WHAT IS NEEDED: Please repeat the lines below exactly. Begin with the line containing "Lemma closed_form_mono_months (p" and go on through the line containing "cbn [Growth.geometric_sum]. rewrite Qpower_succ.".

DATASET RECORDS:
(** C9, amended.  The calculator has no range check on the age: for an age
    below 0 or above 100 it still returns, and the allocation is the rule
    applied to the age as given. *)
Theorem allocation_out_of_range (args : Allocation.AllocationRequest) :
  (Allocation.age args < 0 \/ 100 < Allocation.age args)%Z ->
  ~ Py.raises (Allocation.calculate_portfolio_allocation args)
  /\ exists r, Allocation.calculate_portfolio_allocation args = Return r
               /\ Allocation.stock_pct r
                  = Allocation.spec_stock_pct (Allocation.age args)
                      (Allocation.tolerance_of (Allocation.risk_tolerance args))
               /\ Allocation.bond_pct r = (100 - Allocation.stock_pct r)%Z.
Proof.
  intros _. destruct (allocation_returns args) as (r & Hr & Hs & Hb & _).
  split.
  - rewrite Hr. intro H; exact H.
  - exists r. repeat split; assumption.
Qed.

Lemma allocation_out_of_range_witness :
  (100 < 150)%Z
  /\ exists r, Allocation.calculate_portfolio_allocation
                 {| Allocation.age := 150; Allocation.risk_tolerance := "aggressive";
                    Allocation.total_amount := 1000 |} = Return r
               /\ Allocation.stock_pct r = (-35)%Z.
Proof.
  split; [reflexivity |].
  destruct (allocation_out_of_range
              {| Allocation.age := 150; Allocation.risk_tolerance := "aggressive";
                 Allocation.total_amount := 1000 |}) as (_ & r & Hr & Hs & _).
  - right. reflexivity.
  - exists r. split; [exact Hr |]. rewrite Hs. reflexivity.
Defined.

(** ** Compound growth *)

Lemma Qpower_succ (x : Q) (n : nat) : x ^ Z.of_nat (S n) == x * x ^ Z.of_nat n.
Proof.
  rewrite Nat2Z.inj_succ. unfold Z.succ.
  rewrite Qpower_plus' by lia. rewrite Qpower_1_r. ring.
Qed.

Lemma Qpower_nat_mono_base (a b : Q) (n : nat) :
  0 <= a -> a <= b -> a ^ Z.of_nat n <= b ^ Z.of_nat n.
Proof.
  intros Ha Hab. induction n as [| n IH].
  - simpl. lra.
  - rewrite !Qpower_succ.
    assert (0 <= a ^ Z.of_nat n) by (apply Qpower_0_le; exact Ha).
    nra.
Qed.

Lemma geometric_sum_closed (r : Q) (n : nat) :
  ~ r == 0 -> ((1 + r) ^ Z.of_nat n - 1) / r == Growth.geometric_sum (1 + r) n.
Proof.
  intro Hr. induction n as [| n IH].
  - simpl. field. exact Hr.
  - cbn [Growth.geometric_sum]. rewrite <- IH, Qpower_succ. field. exact Hr.
Qed.

Lemma geometric_sum_mono_base (a b : Q) (n : nat) :
  0 <= a -> a <= b -> Growth.geometric_sum a n <= Growth.geometric_sum b n.
Proof.
  intros Ha Hab. induction n as [| n IH].
  - simpl. lra.
  - cbn [Growth.geometric_sum].
    pose proof (Qpower_nat_mono_base a b n Ha Hab). lra.
Qed.

Lemma closed_form_sum (p r c : Q) (n : nat) :
  0 <= c -> (0 < c -> ~ r == 0) ->
  Growth.closed_form p r c (Z.of_nat n)
  == p * (1 + r) ^ Z.of_nat n + c * Growth.geometric_sum (1 + r) n.
Proof.
  intros Hc Hr. unfold Growth.closed_form.
  destruct (Py.lt 0 c) eqn:E.
  - apply lt_true_iff in E. rewrite (geometric_sum_closed r n (Hr E)). reflexivity.
  - apply lt_false_iff in E. assert (Hz : c == 0) by lra. rewrite Hz. ring.
Qed.

Lemma closed_form_mono_months (p r c : Q) (n1 n2 : nat) :
  0 <= c -> (0 < c -> ~ r == 0) -> 0 < 1 + r -> 0 <= p * r + c ->
  (n1 <= n2)%nat ->
  Growth.closed_form p r c (Z.of_nat n1) <= Growth.closed_form p r c (Z.of_nat n2).
Proof.
  intros Hc Hr Hx Hs Hn.
  rewrite !closed_form_sum by assumption.
  induction Hn as [| n2 Hn IH].
  - lra.
  - eapply Qle_trans; [exact IH |].
    cbn [Growth.geometric_sum]. rewrite Qpower_succ.
    assert (0 <= (1 + r) ^ Z.of_nat n2) by (apply Qpower_0_le; lra).
    nra.
Qed.

Lemma closed_form_mono_rate (p r1 r2 c : Q) (n : nat) :
  0 <= p -> 0 <= c -> (0 < c -> ~ r1 == 0 /\ ~ r2 == 0) -> 0 <= 1 + r1 -> r1 <= r2 ->
  Growth.closed_form p r1 c (Z.of_nat n) <= Growth.closed_form p r2 c (Z.of_nat n).
Proof.
  intros Hp Hc Hr Hx H12.
  rewrite !closed_form_sum by (try assumption; intro H; apply Hr; exact H).
  assert (Hab : 1 + r1 <= 1 + r2) by lra.
  pose proof (Qpower_nat_mono_base _ _ n Hx Hab).
  pose proof (geometric_sum_mono_base _ _ n Hx Hab).
  nra.
Qed.

Lemma for_each_returns {A B : Type} (body : A -> outcome B) (xs : list A) :
  (forall x, exists y, body x = Return y) ->
  exists ys, Py.for_each body xs = Return ys.
Proof.
  intro Hbody. induction xs as [| x xs IH].
  - exists []. reflexivity.
  - destruct (Hbody x) as [y Hy]. destruct IH as [ys Hys].
    exists (y :: ys). simpl. rewrite Hy. simpl. rewrite Hys. reflexivity.
Qed.

Lemma value_after_returns (p r c : Q) (m : Z) :
  ~ 1 + r == 0 -> (0 < c -> ~ r == 0) ->
  Growth.value_after p r c m = Return (Growth.closed_form p r c m).
Proof.
  intros Hx Hr. unfold Growth.value_after, Growth.closed_form.
  rewrite (pow_nonzero_base _ m Hx). simpl.
  destruct (Py.lt 0 c) eqn:E; [| reflexivity].
  apply lt_true_iff in E. simpl.
  rewrite (truediv_nonzero _ r (Hr E)). reflexivity.
Qed.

EXERCISE RESPONSE:
Lemma closed_form_mono_months (p r c : Q) (n1 n2 : nat) :
  0 <= c -> (0 < c -> ~ r == 0) -> 0 < 1 + r -> 0 <= p * r + c ->
  (n1 <= n2)%nat ->
  Growth.closed_form p r c (Z.of_nat n1) <= Growth.closed_form p r c (Z.of_nat n2).
Proof.
  intros Hc Hr Hx Hs Hn.
  rewrite !closed_form_sum by assumption.
  induction Hn as [| n2 Hn IH].
  - lra.
  - eapply Qle_trans; [exact IH |].
    cbn [Growth.geometric_sum]. rewrite Qpower_succ.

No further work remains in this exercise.